Figure 4.

Limited primer extension assay. (A) Principle: 5′ end-labeled primers (arrows) are extended in the presence of three deoxynucleotides and one dideoxynucleotide (see Methods). With ddA, primers annealed to unedited molecules are extended to the editing site (∗), whereas primers annealed to edited molecules continue to the next A (sense strand). With ddG, edited molecules show a new stop compared with unedited sequences. Dashed arrows indicate primer extension. (B) An autoradiogram showing primer extension products from 9A cDNA or genomic DNA (gDNA). Additional bands in the cDNA lanes verified that the RNase T1 cleavage site (∗) and the next adenosine (∗∗) were edited.
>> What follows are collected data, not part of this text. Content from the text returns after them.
(* ===== verification/ClaimerSafety.v ===== *)
(** * One writer per supplier

    The safety of the claimer: with the operations of an instance one at a time
    and everything else interleaved, an instance that has a consume loop of a
    supplier holds its lease until the end of the term it last got, and has one
    loop of it only. ClaimerLeases is the half about the store, ClaimerControl
    the half about the programs; here they meet in the invariant of a system. *)

From stdpp Require Import sorting.
From S2P Require Import Prelude RedisTime KeyBuilder LeaseStore GoFloat SupplierClaimer ClaimerSystem ClaimerLeases ClaimerControl.
From Stdlib Require Import Ascii String.

Local Open Scope string_scope.
Local Open Scope list_scope.
Local Open Scope Z_scope.

(** ** Drains *)

(** A drain waits for a loop, has torn it down, or has given the mark up. *)
Inductive dst := DWriting | DTorn | DDone.

#[export] Instance dst_eq_dec : EqDecision dst.
Proof. solve_decision. Defined.

Section Drains.
Variable budget : Z.

Definition dact_spec {B} (s : string) (a : act B) (d : dst) : (B -> dst -> Prop) -> Prop :=
  match a in act B return (B -> dst -> Prop) -> Prop with
  | ANow => fun Q => forall t, Q t d
  | ASetDeadline s' _ => fun Q => s' = s /\ Q tt d
  | AExtendIfOwner s' b => fun Q => s' = s /\ b = budget /\ forall r, Q r d
  | ATearDown s' => fun Q => s' = s /\ d = DWriting /\ Q tt DTorn
  | AReleaseIfOwner s' => fun Q => s' = s /\ d = DTorn /\ forall r, Q r DTorn
  | AUnmarkDraining s' => fun Q => s' = s /\ d = DTorn /\ forall l, Q l DDone
  | _ => fun _ => False
  end.

Fixpoint dwp {A} (s : string) (p : prog A) (d : dst) : Prop :=
  match p with
  | Ret _ => d = DDone
  | Do a k => dact_spec s a d (fun b d' => dwp s (k b) d')
  end.

Lemma drain_dwp s (stopped : bool) : dwp s (drain budget s stopped) (if stopped then DWriting else DTorn).
Proof. unfold drain. destruct stopped; cbn; repeat (split || intros ?); done. Qed.

Definition drain_at (sp : string * prog unit) (d : dst) : Prop := name_ok sp.1 /\ dwp sp.1 sp.2 d.
End Drains.

Definition live (ds : list (string * dst)) : list string := (filter (fun x => x.2 <> DDone) ds).*1.

Lemma elem_of_live s ds : s ∈ live ds <-> exists d, (s, d) ∈ ds /\ d <> DDone.
Proof.
  unfold live. rewrite list_elem_of_fmap. split.
  - intros ([s' d] & -> & [? ?]%list_elem_of_filter). by exists d.
  - intros (d & ? & ?). exists (s, d). split; [done|]. by apply list_elem_of_filter.
Qed.

#[export] Instance live_perm : Proper (Permutation ==> Permutation) live.
Proof. intros X Y H. unfold live. by rewrite H. Qed.

Lemma live_cons s d ds : live ((s, d) :: ds) = if decide (d = DDone) then live ds else s :: live ds.
Proof. unfold live. rewrite filter_cons. repeat case_decide; naive_solver. Qed.

(** ** The invariant of an instance *)

Record ctl (n : SupplierClaimer) (u : gmap string Z) (st : ost) (ds : list (string * dst)) : Prop := {
  ctl_clr s : s ∈ clr st -> draining n !! s = None;
  ctl_conf s : s ∈ conf st -> s ∈ clr st /\ is_Some (u !! s);
  ctl_mid s : mid st = Some s -> is_Some (draining n !! s) /\ s ∉ live ds;
  ctl_live s : s ∈ live ds -> is_Some (draining n !! s);
  ctl_once : NoDup (live ds);
  ctl_stop s : s ∈ stopping n -> (s, DWriting) ∈ ds;
  ctl_run s : s ∈ suppliers n -> draining n !! s = None \/ mid st = Some s;
  ctl_term s : s ∈ suppliers n \/ s ∈ stopping n -> is_Some (u !! s);
  ctl_closed : (1 <= stage st)%nat -> m_closed n = true;
  ctl_empty : (2 <= stage st)%nat -> suppliers n = ∅;
  ctl_quiet : (3 <= stage st)%nat -> ds = [];
  ctl_claimed s : is_Some (claimed n !! s) -> name_ok s;
  ctl_all : Forall name_ok (allSuppliers n)
}.

Definition same_control (n n' : SupplierClaimer) : Prop :=
  draining n' = draining n /\ suppliers n' = suppliers n /\ stopping n' = stopping n /\ m_closed n' = m_closed n.

Definition more_terms (u u' : gmap string Z) : Prop := forall s, is_Some (u !! s) -> is_Some (u' !! s).

Lemma ctl_ext n n' u u' st ds :
  same_control n n' -> more_terms u u' -> (forall s, is_Some (claimed n' !! s) -> name_ok s) -> Forall name_ok (allSuppliers n') ->
  ctl n u st ds -> ctl n' u' st ds.
Proof.
  intros (E1 & E2 & E3 & E4) Hu Hc Ha []. split; rewrite ?E1, ?E2, ?E3, ?E4; try done; naive_solver.
Qed.

Lemma ctl_perm n u st ds ds' : ds ≡ₚ ds' -> ctl n u st ds -> ctl n u st ds'.
Proof.
  intros Hp []. split; try done.
  - intros s Hs. destruct (ctl_mid0 s Hs). split; [done|]. by rewrite <- Hp.
  - intros s. rewrite <- Hp. auto.
  - by rewrite <- Hp.
  - intros s Hs. rewrite <- Hp. auto.
  - intros Hg. rewrite (ctl_quiet0 Hg) in Hp. symmetry. by apply Permutation_nil_l.
Qed.

(** A drain that gave its mark up leaves no trace. *)
Lemma ctl_drop n u st s ds : ctl n u st ((s, DDone) :: ds) -> ctl n u st ds.
Proof.
  intros []. split; try done.
  - intros s' Hs'. specialize (ctl_stop0 s' Hs'). set_solver.
  - intros Hg. by specialize (ctl_quiet0 Hg).
Qed.

Definition gives_up {B} (a : act B) : bool := match a with AReleaseIfOwner _ => true | _ => false end.

Lemma note_more {L} `{!LeaseOps L} cfg budget {B} (a : act B) id now (l : L) b u :
  gives_up a = false -> more_terms u (note_terms cfg budget a id now l b u).
Proof.
  intros Hn s Hs. destruct a; cbn; try done; repeat case_match; simplify_eq/=; try done;
    (destruct (decide (s = s0)) as [->|]; [rewrite lookup_insert_eq; eauto|by rewrite lookup_insert_ne]).
Qed.

(** ** Steps of an operation *)

Section OpSteps.
Context {L : Type} `{LO : !LeaseOps L}.
Variable cfg : SupplierClaimerConfig.
Variable budget : Z.
Variable id : string.
Lemma streamStart_cut live i : (0 < i <= List.length live)%nat ->
  (streamStart (take i live) <= i)%nat /\
  let cut := (if (streamStart (take i live) =? 0)%nat then i else streamStart (take i live)) in
  (0 < cut <= i)%nat /\ stream_kept live cut.
Proof.
  intros Hi. assert (List.length (take i live) = i) as Hlen by (rewrite length_take; lia).
  destruct (lookup_lt_is_Some_2 live (i - 1)) as [z Hz]; [lia|].
  assert (streamStart (take i live) = streamStartLoop (q_stream z) (rev (take i live))) as ->.
  { unfold streamStart. replace i with (S (i - 1)) by lia. by rewrite (take_S_r live (i - 1) z), rev_app_distr by done. }
  destruct (streamStartLoop_ok (q_stream z) (rev (take i live))) as (H1 & H2 & H3). rewrite rev_involutive in *.
  rewrite length_rev, Hlen in H1. set (n := streamStartLoop _ _) in *. split; [done|].
  destruct (Nat.eqb_spec n 0) as [Hn|Hn]; (split; [lia|]); intros a b Ha Hb.
  - right. intros j q Hj Hq. assert (a = z) as -> by congruence.
    apply (H2 j); [lia|]. by rewrite lookup_take_lt by lia.
  - left. destruct H3 as (q & Hq & Hs); [lia|]. rewrite lookup_take_lt in Hq by lia. assert (q = a) as -> by congruence.
    destruct (decide (n = i)) as [->|Hni]; [exfalso; congruence|].
    rewrite (H2 n b) by (try lia; by rewrite lookup_take_lt by lia). done.
Qed.

Lemma bytes0_take_le live a b : Forall sized live -> (a <= b)%nat -> bytes0 (take a live) <= bytes0 (take b live).
Proof.
  intros Hs Hab. rewrite <- (take_drop a (take b live)), bytes0_app, take_take, Nat.min_l by lia.
  pose proof (bytes0_nonneg (drop a (take b live)) ltac:(by apply Forall_drop, Forall_take)). lia.
Qed.
(* ===== verification/BatchingSafety.v ===== *)
(** * No accepted relay is lost, duplicated or reordered by the dispatcher

    The invariant of the publisher's goroutines: every accepted relay is in
    exactly one place, what waits is in arrival order even after failed writes,
    and the ledger agrees with the charges the dispatch holds. *)

From stdpp Require Import sorting.
From S2P Require Import Prelude ChargeLedger MinedRelay BatchingPublisher BatchingQueue.
From Stdlib Require Import Ascii String.

Local Open Scope string_scope.
Local Open Scope list_scope.
Local Open Scope Z_scope.

Abbreviation nums l := (q_seq <$> l).

(** ** The order of the jobs *)

(** The jobs carry relays in the order they were taken, all before [rest]. *)
Record ordered (jobs : list dispatchJob) (taken : nat) (rest : list Z) : Prop := {
  od_nodup : NoDup (jb_order <$> jobs);
  od_taken j : j ∈ jobs -> (jb_order j < taken)%nat;
  od_pair j1 j2 a b : j1 ∈ jobs -> j2 ∈ jobs -> (jb_order j1 < jb_order j2)%nat -> a ∈ nums (jb_retry j1) -> b ∈ nums (jb_retry j2) -> a < b;
  od_below j a b : j ∈ jobs -> a ∈ nums (jb_retry j) -> b ∈ rest -> a < b
}.

#[export] Instance ordered_perm : Proper (Permutation ==> eq ==> eq ==> iff) ordered.
Proof.
  intros l1 l2 Hp t ? <- r ? <-. split; intros [A B C D]; split.
  all: setoid_rewrite Hp || setoid_rewrite <- Hp; eauto; by rewrite Hp || by rewrite <- Hp.
Qed.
Quantification indicated 48% of the 9A RNA molecules were edited at the T1 cleavage site (∗). In similar experiments we quantified the T1 cleavage site of 16G (5%) and the most efficiently edited site in 1TC (25%; underlined, Fig. 3). Assays of the T1 cleavage site in 52G gDNA and cDNA verified the editing site and showed it was edited ≥25%. However, the 52G structure made cDNA synthesis so inefficient that trace amounts of contaminating gDNA were coamplified to become a significant fraction of the sample; thus an exact number could not be obtained.